The vision: Motivating students to realize their ideas in Bremen and the surrounding region
One of the founders of Bremen Dynamics is Hendra Kesuma. He was a scientific assistant at ITEM who went on to work in the free economy. The vision of Bremen Dynamics: Motivate students to realize their ideas in Bremen and the surrounding region. “We still observe that many well-educated people with interesting ideas go to South Germany and then either work for companies or establish start-ups there instead of doing the same in Bremen,” explains Najafi. This is mainly a loss for Bremen State and the university, which is training people well. “We see ourselves as motivators for forward-looking ideas.” It is in this way that Najafi describes the NGO.
Bremen Dynamics provides students with access to the necessary means, such as a 3D printer, cameras for AI, as well as materials to produce a prototype. Kesuma also helps with the creation of a business concept and the search for potential sponsors and supporters. Some of them may be companies but there are also scientific institutes and institutions, explains Najafi. Alongside Mekky’s bionic arm, the idea of an ultrasound detector to help blind people with their orientation is for example being supported by Bremen Dynamics. The organization makes no money with the projects. The majority of the technical equipment that is made available to students by Bremen Dynamics was funded by Kesuma himself.

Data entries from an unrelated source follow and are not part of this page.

(* ===== verification/Recorder.v ===== *)
(** * The recorder

    [Recorder] ([src/code/cyber/tools/cyber_recorder/recorder.h], [recorder.cc])
    asks the topology for the writers that are there, listens for those that
    come, makes a reader for each channel that is to be recorded, and writes what
    the readers hear with a [RecordWriter].  The steps of [Start] and [Stop] are
    interleaved with the callbacks of the topology and of the readers.

    The readers' callbacks take no lock and run on different processors for
    different channels, one at a time for each channel: their tests, each read
    and each write of the plain fields [message_time_] and [message_count_] and
    the call of [WriteMessage], which holds the mutex of the writer, are steps of
    their own.  One step are: a [TopologyCallback], since the writers of other
    processes are announced by one thread; [WriteChannel], under the same mutex;
    and [Close].  [is_started_] and [is_stopping_] are plain too: that another
    thread sees them as they are is assumed. *)

From stdpp Require Import base list strings gmap.
From S2P Require Import Prelude Topology Warehouse Message RecordFile RecordWriter.

Section Recorder.
Context {F : Type} `{!FileWriter F} (keys : gmap string Z → list string).
(** What the recorder was made with, and for which channels [CreateReader]
    gives a reader. *)
Context (output_ : string) (all_channels_ : bool) (white_channels_ black_channels_ : list string) (header_ : Header).
Context (CreateReader : string → string → bool).

(** Where [Start] and [Stop] are. *)
Inductive main :=
  | MNew | MFailed
  | MGet                                 (** [GetWriters] *)
  | MFind (roles : list RoleAttributes)  (** the loop over them *)
  | MListen                              (** [AddChangeListener] *)
  | MReady                               (** [is_started_ = true] *)
  | MRun
  | MRemove                              (** [RemoveChangeListener] *)
  | MClose                               (** the [Close] of the writer *)
  | MClosed                              (** [is_started_ = false] *)
  | MCleared                             (** [is_stopping_ = false] *)
  | MDone.

(** Where a [ReaderCallback] is.  The callbacks of different channels run on
    different processors and take no lock before they are in the writer: each
    read and each write of [message_time_] and [message_count_] is a step. *)
Inductive stage :=
  | CStarted (message : option (list Z))  (** [is_started_] was true *)
  | CStamp (content : list Z)             (** [message_time_ = Now()] *)
  | CLoad (content : list Z)              (** [message_time_] is read again for the call *)
  | CWrite (content : list Z) (t : Z)     (** [WriteMessage], under the mutex of the writer *)
  | CCount                                (** [message_count_++]: the read *)
  | CStore (n : Z).                       (** and the write *)

(** From [asked] on the fields are not part of the program: what the writer was
    asked, whether it ever returned false, the messages that reached it, the
    writers that came while nobody looked, those of which the recorder knows,
    the callbacks under way, the messages that callbacks took, each with the
    time that this callback read, and whether ever two callbacks were under way
    at once or one reached the writer after it was closed. *)
Record recorder := mkRecorder {
  is_started_ : bool; is_stopping_ : bool; writer_ : RecordWriter (F := F); channel_reader_map_ : gmap string string;
  message_count_ : Z; message_time_ : Z; connected : bool; pc : main; topology : list RoleAttributes;
  asked : list request; failed : bool; written : list SingleMessage; missed : list RoleAttributes; seen : list RoleAttributes;
  inflight : gmap string stage; heard : list SingleMessage; overlapped : bool; late : bool }.

Definition new_recorder : recorder :=
  mkRecorder false false (RecordWriter_new header_) ∅ 0 0 false MNew [] [] false [] [] [] ∅ [] false false.

Definition goto (p : main) (y : recorder) : recorder :=
  mkRecorder (is_started_ y) (is_stopping_ y) (writer_ y) (channel_reader_map_ y) (message_count_ y) (message_time_ y) (connected y) p (topology y)
    (asked y) (failed y) (written y) (missed y) (seen y) (inflight y) (heard y) (overlapped y) (late y).
Definition set_flags (started stopping conn : bool) (y : recorder) : recorder :=
  mkRecorder started stopping (writer_ y) (channel_reader_map_ y) (message_count_ y) (message_time_ y) conn (pc y) (topology y)
    (asked y) (failed y) (written y) (missed y) (seen y) (inflight y) (heard y) (overlapped y) (late y).
Definition set_counts (n t : Z) (y : recorder) : recorder :=
  mkRecorder (is_started_ y) (is_stopping_ y) (writer_ y) (channel_reader_map_ y) n t (connected y) (pc y) (topology y)
    (asked y) (failed y) (written y) (missed y) (seen y) (inflight y) (heard y) (overlapped y) (late y).
Definition set_writer (w : RecordWriter) (y : recorder) : recorder :=
  mkRecorder (is_started_ y) (is_stopping_ y) w (channel_reader_map_ y) (message_count_ y) (message_time_ y) (connected y) (pc y) (topology y)
    (asked y) (failed y) (written y) (missed y) (seen y) (inflight y) (heard y) (overlapped y) (late y).
Definition ask (r : request) (w : RecordWriter) (ok : bool) (y : recorder) : recorder :=
  mkRecorder (is_started_ y) (is_stopping_ y) w (channel_reader_map_ y) (message_count_ y) (message_time_ y) (connected y) (pc y) (topology y)
    (asked y ++ [r]) (failed y || negb ok) (written y) (missed y) (seen y) (inflight y) (heard y) (overlapped y) (late y).
Definition add_reader (c t : string) (y : recorder) : recorder :=
  mkRecorder (is_started_ y) (is_stopping_ y) (writer_ y) (<[c := t]> (channel_reader_map_ y)) (message_count_ y) (message_time_ y) (connected y) (pc y) (topology y)
    (asked y) (failed y) (written y) (missed y) (seen y) (inflight y) (heard y) (overlapped y) (late y).
Definition set_written (ms : list SingleMessage) (l : bool) (y : recorder) : recorder :=
  mkRecorder (is_started_ y) (is_stopping_ y) (writer_ y) (channel_reader_map_ y) (message_count_ y) (message_time_ y) (connected y) (pc y) (topology y)
    (asked y) (failed y) ms (missed y) (seen y) (inflight y) (heard y) (overlapped y) l.
Definition set_heard (ms : list SingleMessage) (y : recorder) : recorder :=
  mkRecorder (is_started_ y) (is_stopping_ y) (writer_ y) (channel_reader_map_ y) (message_count_ y) (message_time_ y) (connected y) (pc y) (topology y)
    (asked y) (failed y) (written y) (missed y) (seen y) (inflight y) ms (overlapped y) (late y).
Definition set_inflight (i : gmap string stage) (o : bool) (y : recorder) : recorder :=
  mkRecorder (is_started_ y) (is_stopping_ y) (writer_ y) (channel_reader_map_ y) (message_count_ y) (message_time_ y) (connected y) (pc y) (topology y)
    (asked y) (failed y) (written y) (missed y) (seen y) i (heard y) o (late y).
Definition note (known unseen s : list RoleAttributes) (y : recorder) : recorder :=
  mkRecorder (is_started_ y) (is_stopping_ y) (writer_ y) (channel_reader_map_ y) (message_count_ y) (message_time_ y) (connected y) (pc y) known
    (asked y) (failed y) (written y) unseen s (inflight y) (heard y) (overlapped y) (late y).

It quickly became clear to Mekky that all was not over with the completion of the master’s thesis. He wants to take the plunge into self-employment with his idea and is looking forward to receiving the organization’s support: “As well as the specialist communication and technical means, Bremen Dynamics has provided me with support regarding how I can optimally plan and design the prototypes. That is helping me to become self-employed with my idea after my degree.”